→ **Exercise details**
Repeat nothing but the lines below running from the one containing "- destruct (lt y x) eqn:E." to the one containing "constructor; [now apply not_lt_le|].". Keep both end lines.

============================================================

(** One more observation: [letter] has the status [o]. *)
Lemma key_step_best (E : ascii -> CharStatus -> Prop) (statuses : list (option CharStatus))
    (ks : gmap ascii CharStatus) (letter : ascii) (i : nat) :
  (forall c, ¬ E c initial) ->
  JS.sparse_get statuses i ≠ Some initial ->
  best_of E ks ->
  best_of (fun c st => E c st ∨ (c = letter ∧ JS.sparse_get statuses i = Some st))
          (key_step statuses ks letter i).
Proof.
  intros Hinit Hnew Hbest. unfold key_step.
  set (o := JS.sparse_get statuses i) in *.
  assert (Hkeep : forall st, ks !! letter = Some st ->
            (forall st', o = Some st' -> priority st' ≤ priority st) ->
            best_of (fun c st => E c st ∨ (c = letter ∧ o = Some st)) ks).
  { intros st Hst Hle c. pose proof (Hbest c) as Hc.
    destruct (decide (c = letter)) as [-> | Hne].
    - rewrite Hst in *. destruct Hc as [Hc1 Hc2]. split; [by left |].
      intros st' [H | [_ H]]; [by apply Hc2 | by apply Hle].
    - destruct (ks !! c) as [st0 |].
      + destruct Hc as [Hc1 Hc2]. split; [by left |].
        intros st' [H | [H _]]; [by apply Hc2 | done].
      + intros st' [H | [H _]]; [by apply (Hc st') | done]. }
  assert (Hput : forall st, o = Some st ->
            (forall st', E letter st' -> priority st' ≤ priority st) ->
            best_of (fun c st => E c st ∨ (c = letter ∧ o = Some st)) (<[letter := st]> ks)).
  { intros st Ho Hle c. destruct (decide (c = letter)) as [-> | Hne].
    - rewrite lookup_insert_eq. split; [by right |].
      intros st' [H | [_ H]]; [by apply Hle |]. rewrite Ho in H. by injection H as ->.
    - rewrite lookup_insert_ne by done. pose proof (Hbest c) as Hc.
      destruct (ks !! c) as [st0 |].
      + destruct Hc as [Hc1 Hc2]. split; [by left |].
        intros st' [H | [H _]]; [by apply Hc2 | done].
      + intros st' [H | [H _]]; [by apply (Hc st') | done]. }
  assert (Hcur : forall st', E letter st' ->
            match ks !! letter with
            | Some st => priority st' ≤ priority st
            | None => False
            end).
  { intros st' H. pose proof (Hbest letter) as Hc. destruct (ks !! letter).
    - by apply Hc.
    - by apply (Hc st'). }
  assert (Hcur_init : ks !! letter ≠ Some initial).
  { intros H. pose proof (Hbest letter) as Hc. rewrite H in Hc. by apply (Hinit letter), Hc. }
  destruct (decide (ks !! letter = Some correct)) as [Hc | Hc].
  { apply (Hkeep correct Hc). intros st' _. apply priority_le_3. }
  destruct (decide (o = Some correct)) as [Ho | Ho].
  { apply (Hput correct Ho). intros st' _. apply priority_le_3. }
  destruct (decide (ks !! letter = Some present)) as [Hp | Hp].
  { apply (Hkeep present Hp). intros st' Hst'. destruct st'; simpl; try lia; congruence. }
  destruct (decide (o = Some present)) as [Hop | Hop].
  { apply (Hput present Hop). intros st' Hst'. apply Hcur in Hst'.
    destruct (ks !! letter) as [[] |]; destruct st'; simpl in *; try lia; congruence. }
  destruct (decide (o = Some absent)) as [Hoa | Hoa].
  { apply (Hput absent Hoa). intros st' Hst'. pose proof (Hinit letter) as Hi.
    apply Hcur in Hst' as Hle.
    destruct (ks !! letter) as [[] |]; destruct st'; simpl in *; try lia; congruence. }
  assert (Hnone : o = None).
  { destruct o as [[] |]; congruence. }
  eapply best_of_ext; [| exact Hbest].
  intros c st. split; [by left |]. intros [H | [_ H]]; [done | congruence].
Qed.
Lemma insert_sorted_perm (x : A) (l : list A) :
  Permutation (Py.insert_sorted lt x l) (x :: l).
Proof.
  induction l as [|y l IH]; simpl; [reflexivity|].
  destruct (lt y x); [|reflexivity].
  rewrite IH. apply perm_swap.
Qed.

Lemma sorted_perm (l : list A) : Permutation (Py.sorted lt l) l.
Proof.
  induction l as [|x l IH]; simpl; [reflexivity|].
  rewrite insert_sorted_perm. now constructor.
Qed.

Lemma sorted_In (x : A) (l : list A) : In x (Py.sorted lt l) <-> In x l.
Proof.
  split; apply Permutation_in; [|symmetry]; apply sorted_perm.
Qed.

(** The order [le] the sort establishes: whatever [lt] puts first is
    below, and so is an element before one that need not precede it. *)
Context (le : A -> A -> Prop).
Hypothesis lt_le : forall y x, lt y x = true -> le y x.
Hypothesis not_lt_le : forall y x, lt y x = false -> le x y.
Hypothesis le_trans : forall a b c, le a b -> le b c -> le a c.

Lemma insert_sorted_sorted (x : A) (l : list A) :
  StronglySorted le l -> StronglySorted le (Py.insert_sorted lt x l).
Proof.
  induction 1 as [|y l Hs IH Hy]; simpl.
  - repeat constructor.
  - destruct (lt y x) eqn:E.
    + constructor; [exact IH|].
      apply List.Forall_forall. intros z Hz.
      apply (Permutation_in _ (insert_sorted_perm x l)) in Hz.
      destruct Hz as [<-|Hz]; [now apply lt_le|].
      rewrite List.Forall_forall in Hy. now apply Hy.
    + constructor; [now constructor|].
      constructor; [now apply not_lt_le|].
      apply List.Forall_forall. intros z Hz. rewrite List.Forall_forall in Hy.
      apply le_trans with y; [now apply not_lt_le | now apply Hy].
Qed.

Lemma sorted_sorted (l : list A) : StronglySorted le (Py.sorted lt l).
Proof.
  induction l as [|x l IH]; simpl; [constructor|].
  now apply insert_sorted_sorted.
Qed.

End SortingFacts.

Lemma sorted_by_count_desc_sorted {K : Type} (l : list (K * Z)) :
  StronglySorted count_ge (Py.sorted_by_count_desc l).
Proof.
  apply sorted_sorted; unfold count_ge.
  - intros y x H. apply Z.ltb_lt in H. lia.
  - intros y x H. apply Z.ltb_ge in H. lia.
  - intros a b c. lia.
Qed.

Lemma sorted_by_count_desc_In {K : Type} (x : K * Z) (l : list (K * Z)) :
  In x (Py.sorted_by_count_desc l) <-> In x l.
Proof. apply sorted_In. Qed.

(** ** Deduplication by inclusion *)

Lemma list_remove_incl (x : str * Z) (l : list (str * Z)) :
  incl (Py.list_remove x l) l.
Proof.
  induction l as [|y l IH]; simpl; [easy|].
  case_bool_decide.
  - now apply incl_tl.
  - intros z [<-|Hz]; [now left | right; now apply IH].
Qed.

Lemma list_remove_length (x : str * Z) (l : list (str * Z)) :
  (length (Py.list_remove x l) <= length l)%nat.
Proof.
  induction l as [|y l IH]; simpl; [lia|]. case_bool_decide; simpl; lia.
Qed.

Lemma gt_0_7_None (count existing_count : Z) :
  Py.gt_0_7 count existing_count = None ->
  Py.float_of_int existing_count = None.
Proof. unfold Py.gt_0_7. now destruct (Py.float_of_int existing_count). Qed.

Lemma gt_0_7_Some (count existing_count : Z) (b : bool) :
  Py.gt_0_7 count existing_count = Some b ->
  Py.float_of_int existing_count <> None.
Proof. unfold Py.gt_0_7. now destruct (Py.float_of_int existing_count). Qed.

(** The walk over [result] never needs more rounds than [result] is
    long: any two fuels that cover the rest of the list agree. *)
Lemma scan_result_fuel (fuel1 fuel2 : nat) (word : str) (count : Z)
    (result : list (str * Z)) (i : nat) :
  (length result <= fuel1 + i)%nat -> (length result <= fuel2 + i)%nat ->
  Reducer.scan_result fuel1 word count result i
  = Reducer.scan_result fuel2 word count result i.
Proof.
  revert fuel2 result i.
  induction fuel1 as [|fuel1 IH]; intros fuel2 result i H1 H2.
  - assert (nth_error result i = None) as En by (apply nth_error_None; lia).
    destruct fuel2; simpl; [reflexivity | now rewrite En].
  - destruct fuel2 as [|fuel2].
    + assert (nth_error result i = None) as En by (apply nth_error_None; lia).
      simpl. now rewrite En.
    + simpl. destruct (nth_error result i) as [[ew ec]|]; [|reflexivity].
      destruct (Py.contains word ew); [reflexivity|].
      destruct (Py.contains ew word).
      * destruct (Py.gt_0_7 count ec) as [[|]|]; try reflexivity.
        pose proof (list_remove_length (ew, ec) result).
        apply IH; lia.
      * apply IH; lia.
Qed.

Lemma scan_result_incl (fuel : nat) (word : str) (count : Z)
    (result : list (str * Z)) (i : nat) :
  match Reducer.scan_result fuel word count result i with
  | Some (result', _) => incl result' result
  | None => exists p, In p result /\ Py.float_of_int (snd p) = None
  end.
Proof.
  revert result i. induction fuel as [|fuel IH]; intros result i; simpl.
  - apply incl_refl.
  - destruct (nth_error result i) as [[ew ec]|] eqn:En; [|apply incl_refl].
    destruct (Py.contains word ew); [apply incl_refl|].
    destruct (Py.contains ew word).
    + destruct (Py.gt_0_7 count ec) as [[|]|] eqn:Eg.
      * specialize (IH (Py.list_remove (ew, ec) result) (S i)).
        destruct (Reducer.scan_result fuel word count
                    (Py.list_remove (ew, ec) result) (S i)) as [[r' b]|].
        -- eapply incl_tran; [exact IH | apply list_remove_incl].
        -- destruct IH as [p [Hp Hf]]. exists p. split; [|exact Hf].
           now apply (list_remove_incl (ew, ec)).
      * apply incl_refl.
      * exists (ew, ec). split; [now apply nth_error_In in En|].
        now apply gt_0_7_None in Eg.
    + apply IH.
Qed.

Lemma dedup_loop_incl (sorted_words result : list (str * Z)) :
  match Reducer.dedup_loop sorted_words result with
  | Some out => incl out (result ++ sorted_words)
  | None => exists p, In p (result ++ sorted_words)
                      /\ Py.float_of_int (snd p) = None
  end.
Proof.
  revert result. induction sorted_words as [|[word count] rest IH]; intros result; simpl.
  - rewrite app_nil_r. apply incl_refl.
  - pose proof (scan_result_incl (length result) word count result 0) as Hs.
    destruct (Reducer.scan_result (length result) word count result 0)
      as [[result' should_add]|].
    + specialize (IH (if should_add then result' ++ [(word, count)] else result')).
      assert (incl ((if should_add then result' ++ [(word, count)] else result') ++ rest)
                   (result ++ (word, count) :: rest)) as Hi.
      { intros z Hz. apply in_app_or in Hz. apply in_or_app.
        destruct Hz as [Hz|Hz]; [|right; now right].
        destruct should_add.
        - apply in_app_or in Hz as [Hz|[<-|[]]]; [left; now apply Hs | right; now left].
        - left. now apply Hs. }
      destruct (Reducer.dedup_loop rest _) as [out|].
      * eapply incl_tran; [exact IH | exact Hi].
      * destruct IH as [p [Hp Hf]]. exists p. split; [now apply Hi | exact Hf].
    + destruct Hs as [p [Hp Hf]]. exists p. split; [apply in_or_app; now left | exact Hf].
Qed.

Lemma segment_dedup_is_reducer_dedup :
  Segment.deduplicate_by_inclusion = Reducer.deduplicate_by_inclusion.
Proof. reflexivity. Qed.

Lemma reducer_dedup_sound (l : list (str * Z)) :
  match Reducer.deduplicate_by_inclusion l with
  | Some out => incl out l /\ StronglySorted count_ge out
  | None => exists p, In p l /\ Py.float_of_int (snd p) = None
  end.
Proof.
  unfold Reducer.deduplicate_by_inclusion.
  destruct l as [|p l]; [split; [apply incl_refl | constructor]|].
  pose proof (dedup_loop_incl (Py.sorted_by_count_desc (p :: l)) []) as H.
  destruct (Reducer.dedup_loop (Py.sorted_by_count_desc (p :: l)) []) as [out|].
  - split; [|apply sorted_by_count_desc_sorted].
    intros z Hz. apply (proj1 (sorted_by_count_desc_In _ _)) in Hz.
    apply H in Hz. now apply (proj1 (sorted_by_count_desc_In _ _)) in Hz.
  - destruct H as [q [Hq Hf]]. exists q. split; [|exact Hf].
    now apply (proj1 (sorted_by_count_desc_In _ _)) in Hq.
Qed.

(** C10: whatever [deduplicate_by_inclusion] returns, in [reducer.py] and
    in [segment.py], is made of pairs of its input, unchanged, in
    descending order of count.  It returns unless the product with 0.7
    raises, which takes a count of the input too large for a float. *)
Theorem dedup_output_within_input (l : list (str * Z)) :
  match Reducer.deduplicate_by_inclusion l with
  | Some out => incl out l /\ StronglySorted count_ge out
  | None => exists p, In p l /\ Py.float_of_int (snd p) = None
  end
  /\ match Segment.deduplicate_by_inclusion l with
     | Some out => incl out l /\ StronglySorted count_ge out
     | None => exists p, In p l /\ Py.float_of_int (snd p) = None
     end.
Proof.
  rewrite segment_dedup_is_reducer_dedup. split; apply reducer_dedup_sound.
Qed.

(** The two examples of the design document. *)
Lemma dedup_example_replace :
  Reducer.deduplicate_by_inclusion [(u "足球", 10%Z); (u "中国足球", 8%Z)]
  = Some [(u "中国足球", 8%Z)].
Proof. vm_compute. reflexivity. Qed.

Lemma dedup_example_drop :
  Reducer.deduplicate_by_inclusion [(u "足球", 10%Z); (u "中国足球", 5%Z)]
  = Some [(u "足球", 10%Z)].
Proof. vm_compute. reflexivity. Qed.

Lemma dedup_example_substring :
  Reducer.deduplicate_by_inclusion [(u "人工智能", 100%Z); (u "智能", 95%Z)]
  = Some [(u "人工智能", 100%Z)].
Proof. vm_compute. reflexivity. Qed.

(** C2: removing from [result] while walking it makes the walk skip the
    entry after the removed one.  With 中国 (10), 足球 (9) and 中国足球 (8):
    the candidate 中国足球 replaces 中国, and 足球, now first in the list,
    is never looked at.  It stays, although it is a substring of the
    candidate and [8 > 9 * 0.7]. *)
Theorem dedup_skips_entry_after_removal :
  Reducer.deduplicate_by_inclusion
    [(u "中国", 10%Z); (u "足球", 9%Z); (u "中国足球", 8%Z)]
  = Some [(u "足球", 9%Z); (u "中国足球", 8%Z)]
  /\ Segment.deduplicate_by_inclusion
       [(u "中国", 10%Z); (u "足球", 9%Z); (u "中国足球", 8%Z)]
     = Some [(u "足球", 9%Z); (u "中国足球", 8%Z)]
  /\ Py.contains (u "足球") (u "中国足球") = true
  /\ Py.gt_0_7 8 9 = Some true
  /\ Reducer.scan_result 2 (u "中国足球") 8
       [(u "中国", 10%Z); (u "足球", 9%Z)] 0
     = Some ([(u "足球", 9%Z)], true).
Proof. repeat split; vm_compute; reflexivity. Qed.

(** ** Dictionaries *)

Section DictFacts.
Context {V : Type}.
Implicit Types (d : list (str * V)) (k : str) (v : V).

============================================================

→ **Task output**
  - destruct (lt y x) eqn:E.
    + constructor; [exact IH|].
      apply List.Forall_forall. intros z Hz.
      apply (Permutation_in _ (insert_sorted_perm x l)) in Hz.
      destruct Hz as [<-|Hz]; [now apply lt_le|].
      rewrite List.Forall_forall in Hy. now apply Hy.
    + constructor; [now constructor|].
      constructor; [now apply not_lt_le|].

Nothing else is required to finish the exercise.